How To Remove Raccoon From House



They visit you late at night, little, beady eyes gleaming, prying open garbage cans and strewing last night’s dinner across your front yard. You spot them, give chase, but the masked invaders get away—as usual. Raccoons know where you live and they’ll be back. Sure, you’ve got a little garbage to clean up now and then. That’s not so bad, but what happens when raccoons make your home their home?

To understand why you have a raccoon roommate, you need to understand a little about raccoons in general. Incredibly smart, these mammals are opportunistic, and will rarely miss a chance for easy food. Raccoons like to be warm and are smart enough to know human homes can be safer than the wide outdoors.
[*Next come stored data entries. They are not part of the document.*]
Lemma elem_of_neighbours g d n : n ∈ neighbours g d ↔ ∃ ns, g !! d = Some ns ∧ n ∈ ns.
Proof.
  unfold neighbours. rewrite elem_of_elements. destruct (g !! d) as [ns|]; cbn [default from_option].
  - split; [by exists ns|]. by intros (? & [= ->] & ?).
  - split; [by intros ?%elem_of_empty|]. by intros (? & ? & ?).
Qed.
Lemma closed_joined g (P : string → Prop) d n : closed g P → joined g d n → P d → P n.
Proof. intros Hc. induction 1; eauto. Qed.
Lemma undirected_closed_compl g (P : string → Prop) :
  undirected g → closed g P → closed g (fun d => ¬ P d).
Proof. intros Hu Hc d n Hd Hn Hp. apply Hd, (Hc n); [done|]. by apply Hu. Qed.

Lemma joined_sym g d n : undirected g → joined g d n → joined g n d.
Proof.
  intros Hu. induction 1 as [|x y z Hxy _ IH]; [constructor|]. eapply rtc_r; [done|]. by apply Hu.
Qed.

(** ** Spreading from the blocked records *)

Lemma push_new_spec U ns : ∀ (blocked : gset string) stack b' st',
  (∀ n, n ∈ ns → n ∈ U) →
  push_new blocked stack ns = (b', st') →
  blocked ⊆ b' ∧ (∀ n, n ∈ ns → n ∈ b') ∧ (∀ x, x ∈ b' ↔ x ∈ blocked ∨ x ∈ ns) ∧
  (∀ x, x ∈ st' ↔ x ∈ stack ∨ (x ∈ b' ∧ x ∉ blocked)) ∧
  (length st' + size (U ∖ b') = length stack + size (U ∖ blocked))%nat.
Proof.
  unfold push_new. induction ns as [|n ns IH]; intros blocked stack b' st' HU Hp; cbn [foldl] in Hp.
  { injection Hp as <- <-. split_and!; [done|by intros ? ?%elem_of_nil| | |done]; intros x.
    - rewrite elem_of_nil. tauto.
    - tauto. }
  cbn [fst snd] in Hp. assert (∀ m, m ∈ ns → m ∈ U) as HU' by (intros m Hm; apply HU; by right).
  case_bool_decide as Hn; apply IH in Hp as (H1 & H2 & H3 & H4 & H5); try done; clear IH.
  - split_and!; [done| | |done..].
    + intros m [->|Hm]%elem_of_cons; auto.
    + intros x. rewrite H3, elem_of_cons. split; [tauto|]. intros [?|[->|?]]; tauto.
  - assert (∀ x, x ∈ {[n]} ∪ blocked ↔ x = n ∨ x ∈ blocked) as Hx
      by (intros x; by rewrite elem_of_union, elem_of_singleton).
    split_and!.
    + intros x Hb. apply H1, Hx. by right.
    + intros m [->|Hm]%elem_of_cons; [|auto]. apply H1, Hx. by left.
    + intros x. rewrite H3, Hx, elem_of_cons. tauto.
    + intros x. rewrite H4, elem_of_cons, Hx. split; [|destruct (decide (x = n)); tauto].
      intros [[->|?]|[? ?]]; [|tauto..]. right. split; [|done]. apply H1, Hx. by left.
    + rewrite H5. cbn [length].
      assert (size (U ∖ blocked) = S (size (U ∖ ({[n]} ∪ blocked)))) as ->; [|lia].
      replace (U ∖ blocked) with ({[n]} ∪ (U ∖ ({[n]} ∪ blocked))).
      2:{ assert (n ∈ U) by (apply HU; left). clear -Hn H. apply set_eq. intros x.
          destruct (decide (x = n)); set_solver. }
      rewrite size_union by (clear; set_solver). by rewrite size_singleton.
Qed.

Lemma block_spec U g fuel : ∀ blocked stack,
  (∀ d n, n ∈ neighbours g d → n ∈ U) →
  (length stack + size (U ∖ blocked) ≤ fuel)%nat →
  (∀ x, x ∈ stack → x ∈ blocked) →
  (∀ d n, d ∈ blocked → d ∉ stack → n ∈ neighbours g d → n ∈ blocked) →
  blocked ⊆ block fuel g blocked stack ∧ closed g (fun x => x ∈ block fuel g blocked stack) ∧
  (∀ x, x ∈ block fuel g blocked stack → ∃ d, d ∈ blocked ∧ joined g d x).
Proof.
  induction fuel as [|fuel IH]; intros blocked stack HU Hf Hs Hc.
  { destruct stack; [|simpl in Hf; lia]. cbn [block].
    split_and!; [done| |intros x Hx; exists x; by split; [|constructor]].
    intros d n Hd Hn. apply (Hc d n Hd); [by apply not_elem_of_nil|done]. }
  destruct stack as [|d stack]; cbn [block].
  { split_and!; [done| |intros x Hx; exists x; by split; [|constructor]].
    intros d n Hd Hn. apply (Hc d n Hd); [by apply not_elem_of_nil|done]. }
  destruct (push_new blocked stack (neighbours g d)) as [b' st'] eqn:Hp.
  apply (push_new_spec U) in Hp as (H1 & H2 & H3 & H4 & H5); [|by apply HU]. cbn [fst snd].
  destruct (IH b' st') as (I1 & I2 & I3); [done|simpl in Hf; lia| | |].
  - intros x Hx. apply H4 in Hx as [Hx|[Hx _]]; [|done]. apply H1, Hs. by right.
  - intros x n Hx Hnx Hn. destruct (decide (x = d)) as [->|Hxd]; [by apply H2|].
    destruct (decide (x ∈ blocked)) as [Hb|Hb].
    + apply H1, (Hc x n Hb); [|done]. intros [->|Hin]%elem_of_cons; [done|].
      apply Hnx, H4. by left.
    + destruct Hnx. apply H4. by right.
  - split_and!; [by etrans|done|]. intros x (y & Hy & Hj)%I3. apply H3 in Hy as [Hy|Hy].
    + by exists y.
    + exists d. split; [apply Hs; left|]. by apply rtc_l with y.
Qed.
(* ===== verification/MemoryJournal.v ===== *)
(** * The invariant of a memory store

    [journal_inv] says what a file written by the store holds: the rows of a list
    of documents, their hash chain, and, for every record, the records it refers
    to.  Verification accepts such a file and [append] keeps it. *)

From S2P Require Import Prelude Json Digest PyTime PyClock Schema RouteRecords RouteConsumption ConsumptionProofs JsonCanon ArtifactStore MemoryContracts MemoryStore MemoryFacts.

(** Both sides make the same choices. *)
Ltac bind_cases :=
  repeat match goal with
  | |- mbind _ ?x = _ => destruct x; cbn [mbind option_bind fmap option_fmap option_map]; try done
  end.

Section Journal.
Context `{FromIso} `{Crypto} `{Jsonschema}.

(** ** A document and its canonical form *)

(** [m] as it is read back. *)
Definition stored (m : memory) : memory :=
  {| mm_id := mm_id m; mm_created := mm_created m; mm_digest := mm_digest m;
     mm_namespace := jnorm_items (mm_namespace m); mm_type := mm_type m; mm_data_class := mm_data_class m;
     mm_privacy := mm_privacy m; mm_author := mm_author m; mm_expires := mm_expires m;
     mm_content := mm_content m; mm_artifacts := mm_artifacts m; mm_links := mm_links m;
     mm_compaction := mm_compaction m |}.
Females will move into a house to give birth, leaving the babies in the new, warm sanctuary, away from male raccoons that would harm the infants.

Sounds are usually the first indication you have a raccoon in the house. Large and ambidextrous, these woodland critters can break their way into your home by removing shingles, insulation, wall panels, and brick. Chewing and loud thumping noises are the least of your worries when it comes to raccoons in the home. Meticulous when it comes to bathroom habits, raccoons will select a specific location to relieve themselves. After a while, the accumulation of this waste will fill a home with an offensive odor. Liquid waste can often seep through floors and down through lower-level ceilings. If the mounds of waste aren’t enough to dissuade you from sharing your residence, consider the fact that raccoons are one of the main carriers of rabies. Rabies is fatal. Always.

Okay, time to say goodbye to this pesky intruder. Raccoon trapping is not for the weak of heart. It is highly recommended that a professional wildlife removal company be hired to eliminate the pest. Raccoons will attack humans if feeling threatened, and with the risk of zoonotic diseases such as rabies and leprospirosis, it is not a chance many homeowners want to take. If you decide to ignore the best advice and trap a raccoon on your own, please use a live trap, not a lethal one. A poisoned or injured raccoon can crawl into the walls of a home and then die. It can take years for an animal of that size to decompose. Think of the smell! Also, even if trapped alive, the average homeowner won’t be able to tell if the raccoon is male or female. Female raccoons may have babies hidden someone inside the house, and the smell of rotting babies is just as offensive as that of a decomposing adult. The waste from raccoons is particularly abhorrent stuff and can carry airborne pathogens that will make humans sick. A professional wildlife removal service will have the proper equipment to handle this situation.

The best defense against raccoons in the house is to take preventative measures before you ever have a raccoon problem. Keep trash and other outdoor food sources sealed to prevent enticing aromas that would lure in raccoons. Read here for more on how To get rid of raccoons in the garbage cans. Patrol the exterior of your home to make sure no loose boards, shingles, or eves will allow large enough access for a raccoon to enter. Small holes should be patched even if the opening isn’t large enough for an eight pound animal to wiggle through. Common sense and good home-improvement skills will keep raccoons from getting in before you have to devise a way to get them out.